Abstract:
Psoriasis is a common skin disease with a high recurrence rate. Aberrant keratinocyte proliferation is a significant pathogenic characteristic of psoriatic lesions, and studies have revealed that the development of psoriasis is significantly influenced by pro-inflammatory cytokines, such as IL-17A and TNF-α. Biologics targeting these cytokines have been widely used in psoriasis treatment and achieve remarkable effects, however, the underlying mechanism of how IL-17A and TNF-α specifically regulate keratinocyte proliferation has not been fully elucidated.

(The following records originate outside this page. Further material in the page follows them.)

Lemma batch_loop_spec (l : list (option Batch)) i st :
  divisors_ok -> accumulate_grad_batches st <> 0 ->
  wp (for_break (enumerate_from i l) training_iteration) st
     (fun _ st' t => epoch_post (length l) i st st' t).
Proof.
  intros Hdiv. revert i st. induction l as [|b l IH]; intros i st HK; simpl.
  - apply wpg_ret. unfold epoch_post. simpl. rewrite Z.add_0_r, range_nil by lia.
    repeat split; auto; lia.
  - apply wpg_bind. wp_use training_iteration_spec.
    destruct H as (He & Hacc & Hg & Htb & Hev & Hsteps & _ & Hstop).
    destruct a.
    + apply wpg_ret. rewrite app_nil_r. unfold epoch_post. rewrite Hsteps. simpl.
      rewrite Hg, range_cons, range_nil by lia.
      repeat split; auto; try lia.
      intros Hskip Hfast Hlen. rewrite Hskip, Hfast in Hstop. simpl in Hstop.
      symmetry in Hstop. apply Z.leb_le in Hstop. f_equal.
      destruct l; [reflexivity | simpl in Hlen; lia].
    + wp_use IH; [congruence|].
      destruct H as (He' & Hacc' & Hg' & Htb' & Hsteps' & Hev' & Hlen' & Hfull).
      unfold epoch_post. rewrite steps_seen_app, skipped_app, Hsteps. simpl.
      repeat split; try congruence; try lia.
      * rewrite Hsteps', Hg'. rewrite (range_cons (global_step st)) by lia.
        now rewrite <- Hg.
      * apply Forall_app; split; assumption.
      * intros Hskip Hfast Hlen. apply orb_false_elim in Hskip as [_ Hskip].
        f_equal. apply Hfull; auto. lia.
Qed.

Lemma run_training_epoch_spec st :
  divisors_ok -> accumulate_grad_batches st <> 0 ->
  wp run_training_epoch st
     (fun _ st' t => epoch_post (length (train_dataloader cfg)) 0 st st' t).
Proof.
  intros Hdiv HK. unfold run_training_epoch, enumerate. wp_steps.
  all: wp_use batch_loop_spec.
  all: destruct H0 as (He & Hacc & Hg & Htb & Hsteps & Hev & Hlen & Hfull).
  all: wp_steps; unfold epoch_post; simpl.
  all: rewrite ?steps_seen_app, ?skipped_app, ?app_nil_r; simpl.
  all: rewrite ?app_nil_r, ?orb_false_r.
  all: repeat split; try assumption; forall_solve.
Qed.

Dectin-1 is an essential membrane protein that is directly related to the immune microenvironment and the proliferation of multiple cell types. To elucidate how IL-17A and TNF-α may promote keratinocyte proliferation in psoriatic lesions and whether Dectin-1 is involved. The expression of Dectin-1 in keratinocytes from psoriatic lesions was detected by real-time PCR, western blot and immunofluorescence. Correlation analysis and cytological experiments were then performed to determine the relationship between Dectin-1 and IL-17A/TNF-α in psoriatic lesions. Finally, we investigated the signalling pathway through which Dectin-1 may promote keratinocyte proliferation. Dectin-1 was significantly increased in keratinocytes from psoriatic lesions. Moreover, IL-17A and TNF-α effectively induced the expression of Dectin-1 in HaCaT cells, which was shown to activate the Syk/NF-κB signalling pathway and promote the proliferation of keratinocytes. IL-17A and TNF-α may promote the proliferation of keratinocytes in psoriatic lesions through induction of Dectin-1, indicating that Dectin-1 could be a potential therapeutic target for the treatment of psoriasis.
摘要:
银屑病是一种常见的皮肤病,复发率高。异常的角质形成细胞增殖是银屑病病变的重要致病特征,研究表明,银屑病的发展受到促炎细胞因子的显著影响,例如IL-17A和TNF-α。以这些细胞因子为靶点的生物制剂已广泛应用于银屑病的治疗中,然而,IL-17A和TNF-α特异性调节角质形成细胞增殖的潜在机制尚未完全阐明。Dectin-1是一种必需的膜蛋白,与免疫微环境和多种细胞类型的增殖直接相关。阐明IL-17A和TNF-α如何促进银屑病皮损中的角质形成细胞增殖以及Dectin-1是否参与其中。实时荧光定量PCR检测Dectin-1在银屑病皮损角质形成细胞中的表达,免疫印迹和免疫荧光。然后进行相关分析和细胞学实验,以确定银屑病皮损中Dectin-1和IL-17A/TNF-α的关系。最后,我们研究了Dectin-1促进角质形成细胞增殖的信号通路。银屑病病变的角质形成细胞中的Dectin-1显着增加。此外,IL-17A和TNF-α有效诱导HaCaT细胞Dectin-1表达,显示激活Syk/NF-κB信号通路并促进角质形成细胞的增殖。IL-17A和TNF-α可能通过诱导Dectin-1促进银屑病皮损角质形成细胞的增殖,表明Dectin-1可能是治疗银屑病的潜在治疗靶点。